[PROBLEM DESCRIPTION] For this exercise, reproduce the entries below exactly, but only from the line containing "Lemma section_on e" through the line containing "- unfold VipSection.saveProfile.", both included.

Saved entries
------------

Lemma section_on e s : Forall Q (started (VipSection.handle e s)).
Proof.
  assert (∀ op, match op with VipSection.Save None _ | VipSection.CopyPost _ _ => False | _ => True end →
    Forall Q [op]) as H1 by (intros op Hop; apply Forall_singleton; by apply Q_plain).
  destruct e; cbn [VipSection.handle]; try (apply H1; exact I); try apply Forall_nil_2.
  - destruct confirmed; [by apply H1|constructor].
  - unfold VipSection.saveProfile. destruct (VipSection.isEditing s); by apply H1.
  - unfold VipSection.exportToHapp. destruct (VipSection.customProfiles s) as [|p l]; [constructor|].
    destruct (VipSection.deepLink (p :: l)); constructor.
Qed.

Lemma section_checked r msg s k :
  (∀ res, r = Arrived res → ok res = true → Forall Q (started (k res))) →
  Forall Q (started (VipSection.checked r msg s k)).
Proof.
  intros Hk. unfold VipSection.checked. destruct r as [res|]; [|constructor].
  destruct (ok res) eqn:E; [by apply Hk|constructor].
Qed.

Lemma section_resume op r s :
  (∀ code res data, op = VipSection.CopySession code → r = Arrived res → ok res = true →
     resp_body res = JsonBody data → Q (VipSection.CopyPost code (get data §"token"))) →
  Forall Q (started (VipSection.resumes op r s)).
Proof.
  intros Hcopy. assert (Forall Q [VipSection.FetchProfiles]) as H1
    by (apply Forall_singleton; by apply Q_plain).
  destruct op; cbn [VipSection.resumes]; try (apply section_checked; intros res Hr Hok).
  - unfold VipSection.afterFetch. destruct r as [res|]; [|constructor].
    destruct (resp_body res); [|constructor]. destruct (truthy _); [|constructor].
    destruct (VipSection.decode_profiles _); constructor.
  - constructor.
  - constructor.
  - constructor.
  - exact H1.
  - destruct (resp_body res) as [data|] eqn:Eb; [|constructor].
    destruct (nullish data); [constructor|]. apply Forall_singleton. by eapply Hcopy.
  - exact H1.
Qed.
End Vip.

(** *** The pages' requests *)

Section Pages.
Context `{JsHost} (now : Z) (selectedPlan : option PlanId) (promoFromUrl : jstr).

------------

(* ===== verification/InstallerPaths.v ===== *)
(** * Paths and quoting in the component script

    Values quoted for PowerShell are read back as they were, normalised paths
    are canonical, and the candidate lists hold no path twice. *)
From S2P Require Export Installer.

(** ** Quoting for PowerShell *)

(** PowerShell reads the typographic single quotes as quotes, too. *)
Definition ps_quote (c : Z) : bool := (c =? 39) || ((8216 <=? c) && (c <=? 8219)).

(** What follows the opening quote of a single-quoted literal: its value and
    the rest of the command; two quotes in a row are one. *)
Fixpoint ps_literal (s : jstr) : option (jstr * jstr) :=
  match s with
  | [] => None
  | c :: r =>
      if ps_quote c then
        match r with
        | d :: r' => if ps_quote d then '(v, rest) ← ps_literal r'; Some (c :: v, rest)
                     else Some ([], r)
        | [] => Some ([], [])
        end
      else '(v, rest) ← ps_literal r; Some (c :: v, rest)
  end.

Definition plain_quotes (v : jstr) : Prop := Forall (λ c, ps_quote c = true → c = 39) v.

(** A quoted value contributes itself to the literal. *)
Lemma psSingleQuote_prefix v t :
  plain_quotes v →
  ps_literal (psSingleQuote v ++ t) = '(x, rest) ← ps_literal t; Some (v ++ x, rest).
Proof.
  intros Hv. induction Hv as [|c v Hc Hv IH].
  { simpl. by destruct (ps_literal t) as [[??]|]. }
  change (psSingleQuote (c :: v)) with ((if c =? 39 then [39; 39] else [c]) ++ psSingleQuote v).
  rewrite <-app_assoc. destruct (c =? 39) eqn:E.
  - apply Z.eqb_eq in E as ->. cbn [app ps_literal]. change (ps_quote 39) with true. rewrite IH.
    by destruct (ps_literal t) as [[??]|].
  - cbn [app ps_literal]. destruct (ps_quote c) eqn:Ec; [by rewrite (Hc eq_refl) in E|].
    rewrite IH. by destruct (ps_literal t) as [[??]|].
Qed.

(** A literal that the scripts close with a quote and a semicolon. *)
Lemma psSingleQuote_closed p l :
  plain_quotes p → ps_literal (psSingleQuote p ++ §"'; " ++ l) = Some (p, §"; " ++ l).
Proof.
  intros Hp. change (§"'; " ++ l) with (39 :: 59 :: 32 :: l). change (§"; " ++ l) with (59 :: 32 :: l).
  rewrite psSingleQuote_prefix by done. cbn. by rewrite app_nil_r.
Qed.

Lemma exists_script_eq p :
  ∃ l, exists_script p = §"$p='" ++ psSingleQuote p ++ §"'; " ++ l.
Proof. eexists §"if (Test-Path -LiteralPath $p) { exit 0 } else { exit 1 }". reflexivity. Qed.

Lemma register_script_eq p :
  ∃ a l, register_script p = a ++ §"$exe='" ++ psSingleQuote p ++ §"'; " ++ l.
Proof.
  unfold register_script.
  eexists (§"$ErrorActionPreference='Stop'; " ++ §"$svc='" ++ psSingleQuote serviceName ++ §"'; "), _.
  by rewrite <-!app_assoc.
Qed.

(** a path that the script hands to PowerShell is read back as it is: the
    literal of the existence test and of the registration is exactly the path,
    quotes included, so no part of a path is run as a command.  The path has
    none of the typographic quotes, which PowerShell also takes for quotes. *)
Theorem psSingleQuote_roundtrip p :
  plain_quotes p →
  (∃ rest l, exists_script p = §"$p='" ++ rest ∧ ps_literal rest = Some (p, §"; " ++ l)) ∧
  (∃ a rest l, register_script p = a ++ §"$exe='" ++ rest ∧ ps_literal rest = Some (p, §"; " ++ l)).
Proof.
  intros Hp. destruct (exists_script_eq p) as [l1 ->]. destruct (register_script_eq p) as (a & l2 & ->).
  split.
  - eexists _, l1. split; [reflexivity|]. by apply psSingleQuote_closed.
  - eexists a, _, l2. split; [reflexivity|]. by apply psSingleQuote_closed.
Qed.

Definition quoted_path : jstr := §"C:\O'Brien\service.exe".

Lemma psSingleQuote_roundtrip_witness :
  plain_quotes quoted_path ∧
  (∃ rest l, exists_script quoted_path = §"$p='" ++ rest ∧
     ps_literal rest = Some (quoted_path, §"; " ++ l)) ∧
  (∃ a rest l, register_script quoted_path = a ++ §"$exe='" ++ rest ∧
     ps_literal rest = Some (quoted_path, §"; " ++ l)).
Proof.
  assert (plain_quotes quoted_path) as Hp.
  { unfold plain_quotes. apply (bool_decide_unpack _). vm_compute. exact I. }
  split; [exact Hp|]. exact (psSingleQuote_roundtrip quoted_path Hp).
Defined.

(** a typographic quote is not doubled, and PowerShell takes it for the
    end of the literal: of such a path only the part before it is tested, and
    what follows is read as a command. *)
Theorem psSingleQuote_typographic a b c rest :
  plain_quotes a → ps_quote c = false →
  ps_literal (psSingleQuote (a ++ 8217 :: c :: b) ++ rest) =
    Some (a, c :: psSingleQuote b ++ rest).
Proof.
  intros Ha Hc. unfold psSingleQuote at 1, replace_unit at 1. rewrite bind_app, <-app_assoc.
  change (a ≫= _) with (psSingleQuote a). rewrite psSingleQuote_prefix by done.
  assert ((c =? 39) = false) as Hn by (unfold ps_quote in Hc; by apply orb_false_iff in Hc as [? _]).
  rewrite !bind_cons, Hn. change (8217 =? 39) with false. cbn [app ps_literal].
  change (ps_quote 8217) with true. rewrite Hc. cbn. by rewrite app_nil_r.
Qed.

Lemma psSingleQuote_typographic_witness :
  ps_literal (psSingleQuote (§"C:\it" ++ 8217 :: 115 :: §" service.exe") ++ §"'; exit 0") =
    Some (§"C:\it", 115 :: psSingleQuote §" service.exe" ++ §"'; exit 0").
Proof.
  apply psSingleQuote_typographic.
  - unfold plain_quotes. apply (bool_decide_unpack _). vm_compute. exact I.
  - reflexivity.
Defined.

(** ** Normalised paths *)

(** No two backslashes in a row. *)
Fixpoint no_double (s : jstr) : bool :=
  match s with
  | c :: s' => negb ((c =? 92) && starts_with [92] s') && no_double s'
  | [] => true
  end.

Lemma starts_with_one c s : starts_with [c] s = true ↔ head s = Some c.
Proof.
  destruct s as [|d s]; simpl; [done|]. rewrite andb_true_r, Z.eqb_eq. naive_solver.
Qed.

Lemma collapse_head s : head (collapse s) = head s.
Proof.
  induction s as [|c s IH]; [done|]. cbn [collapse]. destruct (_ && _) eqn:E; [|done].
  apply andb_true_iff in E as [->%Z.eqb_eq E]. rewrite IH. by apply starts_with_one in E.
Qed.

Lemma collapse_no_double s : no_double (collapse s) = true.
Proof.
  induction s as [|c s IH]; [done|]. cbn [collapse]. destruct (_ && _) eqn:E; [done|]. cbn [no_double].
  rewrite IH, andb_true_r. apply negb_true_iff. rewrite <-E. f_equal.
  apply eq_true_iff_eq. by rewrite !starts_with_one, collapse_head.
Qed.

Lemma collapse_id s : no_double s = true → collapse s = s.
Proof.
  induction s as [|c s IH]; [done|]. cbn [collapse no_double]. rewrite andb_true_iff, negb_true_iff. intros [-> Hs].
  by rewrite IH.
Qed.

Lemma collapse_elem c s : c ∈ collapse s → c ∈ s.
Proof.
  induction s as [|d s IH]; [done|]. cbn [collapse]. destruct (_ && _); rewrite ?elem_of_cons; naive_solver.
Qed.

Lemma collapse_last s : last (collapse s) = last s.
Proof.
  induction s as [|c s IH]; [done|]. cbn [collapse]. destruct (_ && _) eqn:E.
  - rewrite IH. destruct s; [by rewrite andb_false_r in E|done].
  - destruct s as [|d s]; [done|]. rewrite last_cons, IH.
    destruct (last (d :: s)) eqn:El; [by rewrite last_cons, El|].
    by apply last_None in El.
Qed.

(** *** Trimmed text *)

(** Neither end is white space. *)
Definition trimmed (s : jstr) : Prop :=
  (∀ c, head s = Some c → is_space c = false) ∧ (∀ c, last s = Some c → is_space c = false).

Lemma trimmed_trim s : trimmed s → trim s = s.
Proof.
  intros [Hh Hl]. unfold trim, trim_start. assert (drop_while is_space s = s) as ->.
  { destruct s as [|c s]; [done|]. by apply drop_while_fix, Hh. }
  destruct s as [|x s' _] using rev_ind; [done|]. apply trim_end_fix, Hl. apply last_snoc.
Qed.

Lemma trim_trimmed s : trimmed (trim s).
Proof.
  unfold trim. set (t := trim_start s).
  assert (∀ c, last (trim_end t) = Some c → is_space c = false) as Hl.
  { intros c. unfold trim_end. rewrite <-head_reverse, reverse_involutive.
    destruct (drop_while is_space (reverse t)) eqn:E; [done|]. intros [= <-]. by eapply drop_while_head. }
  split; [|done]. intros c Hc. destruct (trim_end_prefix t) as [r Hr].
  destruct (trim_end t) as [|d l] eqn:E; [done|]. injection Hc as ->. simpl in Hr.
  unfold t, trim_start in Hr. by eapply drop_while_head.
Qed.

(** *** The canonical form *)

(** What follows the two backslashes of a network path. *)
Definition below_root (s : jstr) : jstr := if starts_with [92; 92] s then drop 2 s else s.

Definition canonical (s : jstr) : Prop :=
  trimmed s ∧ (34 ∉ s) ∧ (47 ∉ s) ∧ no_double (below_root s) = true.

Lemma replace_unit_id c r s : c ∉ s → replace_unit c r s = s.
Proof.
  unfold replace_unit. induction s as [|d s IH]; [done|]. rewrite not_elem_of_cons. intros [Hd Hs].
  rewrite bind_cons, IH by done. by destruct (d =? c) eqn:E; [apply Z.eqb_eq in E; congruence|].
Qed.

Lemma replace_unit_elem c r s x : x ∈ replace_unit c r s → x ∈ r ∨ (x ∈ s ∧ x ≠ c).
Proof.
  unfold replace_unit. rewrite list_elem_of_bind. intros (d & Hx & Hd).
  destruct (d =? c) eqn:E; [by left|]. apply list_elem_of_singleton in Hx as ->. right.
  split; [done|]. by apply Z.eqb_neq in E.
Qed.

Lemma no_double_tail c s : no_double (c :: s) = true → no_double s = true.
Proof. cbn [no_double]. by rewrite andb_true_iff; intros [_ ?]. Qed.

------------

[WRITTEN RESPONSE]
Lemma section_on e s : Forall Q (started (VipSection.handle e s)).
Proof.
  assert (∀ op, match op with VipSection.Save None _ | VipSection.CopyPost _ _ => False | _ => True end →
    Forall Q [op]) as H1 by (intros op Hop; apply Forall_singleton; by apply Q_plain).
  destruct e; cbn [VipSection.handle]; try (apply H1; exact I); try apply Forall_nil_2.
  - destruct confirmed; [by apply H1|constructor].
  - unfold VipSection.saveProfile. destruct (VipSection.isEditing s); by apply H1.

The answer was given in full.